Renewed protectionism is un-neighborly

Columnist

As President Barack Obama visited Canada and flew across the Atlantic to the G20 Summit in London earlier this year, he was trying to figure out how to lessen the tensions from the “Buy America” language that crept into the $787 billion economic stimulus package debate.

The provision, which sounds enticing to beleaguered American workers, said that federal stimulus purchases had to be manufactured in the United States. When our foreign trading partners heard that, they started sharpening their swords for a new round of trade wars in retaliation for what they viewed as a new protectionist era in the United States.

Trade agreements, such as the North American Free Trade Agreement, have been a sore subject around union halls. Over the years, unions have pressed Congress to block free trade treaties.

Last week, Canada’s Ambassador to the United States, Michael Wilson, addressed that very issue at the Association of Washington Business’ annual spring meeting in Spokane.

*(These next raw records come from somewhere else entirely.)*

(** * Animation subsystem of the site: particle pool and animation controller

    A shallow embedding of [lib/animationPrimitives.ts] (class
    [ParticleSystem]) and [lib/animationController.ts] (classes
    [AnimationController] and [AnimationErrorHandler]), with the properties
    of the specification stated and proved over it.

    Conventions of the embedding.
    - JavaScript objects have identity and are mutated in place.  Particle
      records, DOM elements, the controller's [Set] and its metrics record
      live in a store (a [gmap] from references to values); arrays and
      fields hold references.
    - A JavaScript [number] is a type [num] with the operations of the
      interface [JsNumber].  Everything structural is proved for every
      implementation of that interface; concrete runs use exact rationals.
    - A call that can raise returns [Res]; [Throw] is an uncaught exception.
    - What the host does (firing a frame, delivering an intersection entry,
      a change of the reduced-motion preference) is an explicit operation. *)

From Stdlib Require Import QArith Lqa.
From stdpp Require Import gmap strings list.
(** X21.  The six tools that are declared read-only only ever read: every
    request of a call, whatever the remote answers, is a GET without a
    body. *)
Theorem read_tools_never_write (env : Env) :
  (forall args,
     forallb isGet (snd (run (PublishingTools.publishingScheduleGetTool_handler env args)))
     = true)
  /\ (forall args,
        forallb isGet (snd (run (CatalogTools.catalogGetTool_handler env args))) = true)
  /\ (forall args,
        forallb isGet (snd (run (AssetReadTools.assetMetadataGetTool_handler env args)))
        = true)
  /\ (forall args,
        forallb isGet (snd (run (AssetReadTools.assetPermissionsGetTool_handler env args)))
        = true)
  /\ (forall args,
        forallb isGet (snd (run (UserRoleTools.userRolesGetTool_handler env args))) = true)
  /\ (forall args,
        forallb isGet (snd (run (WorkflowTools.workflowContextGetTool_handler env args)))
        = true).
Proof.
  repeat split; intros args; unfold run.
  - now apply readsOnly_schedule_handler.
  - apply (readsOnly_read_tool env _ _ _ _ (fun response => _) (fun response => response));
      [|reflexivity].
    intros response.
    repeat (apply readsOnly_bind; [apply readsOnly_lift | intros ?]).
    apply readsOnly_ret.
  - apply (readsOnly_read_tool env _ _ _ _ (fun response => _) (fun response => response));
      [|reflexivity].
    intros response.
    repeat (apply readsOnly_bind; [apply readsOnly_lift | intros ?]).
    apply readsOnly_ret.
  - apply (readsOnly_read_tool env _ _ _ _ (fun response => _) (fun response => response));
      [|reflexivity].
    intros response.
    repeat (apply readsOnly_bind; [apply readsOnly_lift | intros ?]).
    apply readsOnly_ret.
  - unfold UserRoleTools.userRolesGetTool_handler.
    apply readsOnly_tryCatch; [|intros; apply readsOnly_throw|reflexivity].
    apply readsOnly_bind; [apply readsOnly_lift | intros _].
    apply readsOnly_bind; [apply readsOnly_socrataGet | intros roles].
    apply readsOnly_bind; [apply readsOnly_lift | intros; apply readsOnly_ret].
  - unfold WorkflowTools.workflowContextGetTool_handler, WorkflowTools.getWorkflowContext.
    apply readsOnly_tryCatch; [|intros; apply readsOnly_throw|reflexivity].
    apply readsOnly_bind; [apply readsOnly_lift | intros _].
    apply readsOnly_bind.
    + apply readsOnly_bind; [apply readsOnly_lift | intros; apply readsOnly_socrataGet].
    + intros context.
      apply readsOnly_bind; [apply readsOnly_lift | intros formatted].
      apply readsOnly_present.
      repeat (apply readsOnly_bind; [apply readsOnly_lift | intros ?]).
      apply readsOnly_ret.
Qed.

(** ** A role update is one blind write *)

Lemma stringify_rolesBody roles :
  stringify (UserRoleTools.rolesBody roles)
  = Some ("{" ++ quote "roles" ++ ":[" ++ join "," (map quote roles) ++ "]}").
Proof.
  unfold stringify, UserRoleTools.rolesBody.
  cbn [serialize flat_map snd fst String.eqb app].
  rewrite map_map. cbn [serialize].
  change (map (fun x => quote x) roles) with (map quote roles).
  destruct roles as [|r rest]; [reflexivity|].
  cbn [map wrap String.eqb join String.concat].
  f_equal. rewrite !append_assoc. reflexivity.
Qed.

(** X22.  On an allowed domain a role update sends exactly one request
    whatever the remote answers: a PUT to the roles of the user whose body
    holds the given roles and nothing else.  The roles the user had are
    never read. *)
Theorem roles_update_is_one_write (env : Env) (args : UserRoleTools.RolesUpdateArgs) :
  validateDomain (ALLOWED_DOMAINS env) (UserRoleTools.r_domain args) = Ok tt ->
  snd (run (UserRoleTools.userRolesUpdateTool_handler env args))
  = [{| method := "PUT";
        url := UserRoleTools.rolesUrl (UserRoleTools.r_domain args)
                 (UserRoleTools.r_userId args);
        body := Some ("{" ++ quote "roles" ++ ":["
                        ++ join "," (map quote (UserRoleTools.roles args)) ++ "]}") |}].
Proof.
  intros Hdom.
  unfold run, UserRoleTools.userRolesUpdateTool_handler, tryCatch, bind, lift,
    socrataPut, request.
  rewrite Hdom, stringify_rolesBody. simpl app.
  destruct (fetch env _ _) as [m | status statusText text parsed]; [reflexivity|].
  destruct (responseOk status); [|reflexivity].
  destruct parsed as [result | m]; [|reflexivity].
  destruct (formatResponse result _); reflexivity.
Qed.

Lemma roles_update_is_one_write_witness :
  snd (run (UserRoleTools.userRolesUpdateTool_handler offlineEnv
              (grantRoles ["viewer"; "editor"])))
  = [{| method := "PUT";
        url := "https://data.x.org/api/catalog/v1/users/u1/roles";
        body := Some ("{" ++ quote "roles" ++ ":["
                        ++ quote "viewer" ++ "," ++ quote "editor" ++ "]}") |}].
Proof.
  exact (roles_update_is_one_write offlineEnv (grantRoles ["viewer"; "editor"])
           eq_refl).
Defined.

(** ** The markdown view reads the body it prints *)

Section NullBody.

Variable env : Env.
Variable domain : string.
Variable data : value.
Hypothesis Hdomain : validateDomain (ALLOWED_DOMAINS env) domain = Ok tt.
Hypothesis Hanswers : answers env data.
Hypothesis Hdefined : isDefined data = true.

Lemma read_run u :
  socrataGet env u [] = (Ok data, [GET u]).
Proof.
  unfold socrataGet, request. fold (GET u).
  destruct (Hanswers u) as (status & statusText & text & -> & ->). reflexivity.
Qed.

Wilson used the speech to warn against protectionism, saying “both countries benefit from free trade, and even though it can be difficult for people to understand, trade both ways actually creates American jobs.” Canadian government statistics show that 7.1 million U.S. jobs were created by Canada-U.S. trade, which has tripled over the last two decades.

Canada plays a major role in our economy. It is a larger market for U.S. goods than all 27 countries of the European Union combined, even though Europe has more than 15 times the population of Canada. Canada buys four times more U.S. goods than China. Last year, Canada was Washington’s leading market for non-aerospace goods, more than twice as large as Japan. More than 153,000 Washington jobs depend upon U.S.-Canada trade.

In 2006, bilateral exchange between Washington state and Canada increased six percent to more than $19.2 billion, with our state shipping $5.4 billion in goods north and the Canadians sending $13.8 billion worth of goods south.

While the numbers are skewed toward Canada, $8.4 billion comes to Washington each year in the form of energy — mostly electricity, natural gas and petroleum products. Ambassador Wilson pointed out that his country, not Saudi Arabia, is the largest supplier of oil to the United States, and unlike the volatile Middle East, Canadians are close, friendly producers.

At times, our two countries have sparred over lumber imports, but we share many of the same values. Both nations, for example, are working to cut greenhouse gases without destroying our economies and causing massive layoffs. The Saskatchewan Power Corp is refurbishing a 100-megawatt coal unit that can capture and pipe carbon dioxide to nearby oil fields. The CO2 can then be used to pull up deep reservoirs of previously unreachable oil from geological seams, a technology that hopefully will become a prototype for the United States.

Just as importantly, our strong economic ties with Canada have forged a strong friendship. Throughout history, U.S. and Canadian troops have fought side-by-side in wars around the globe. Today, we stand together to battle terrorism and secure our common borders.

In Washington, the Department of Licensing worked closely with the Canadians to establish the enhanced driver licenses to make border crossings safer and faster. The joint international project comes just as Vancouver is preparing to host hundreds of thousands of people for the 2010 Winter Olympics.

The ambassador’s point is that no two countries in the world share a relationship like the one between the United States and Canada. We are good friends, neighbors and trading partners who need one another more than ever in these trying times. He is absolutely right.

Hopefully, our elected officials will look beyond the raw spontaneous emotions that drive protectionism and realize we have too much at stake to trigger another round of trade wars. That won’t help American workers or our economic recovery.

Don Brunell is president of the Association of Washington Businesses.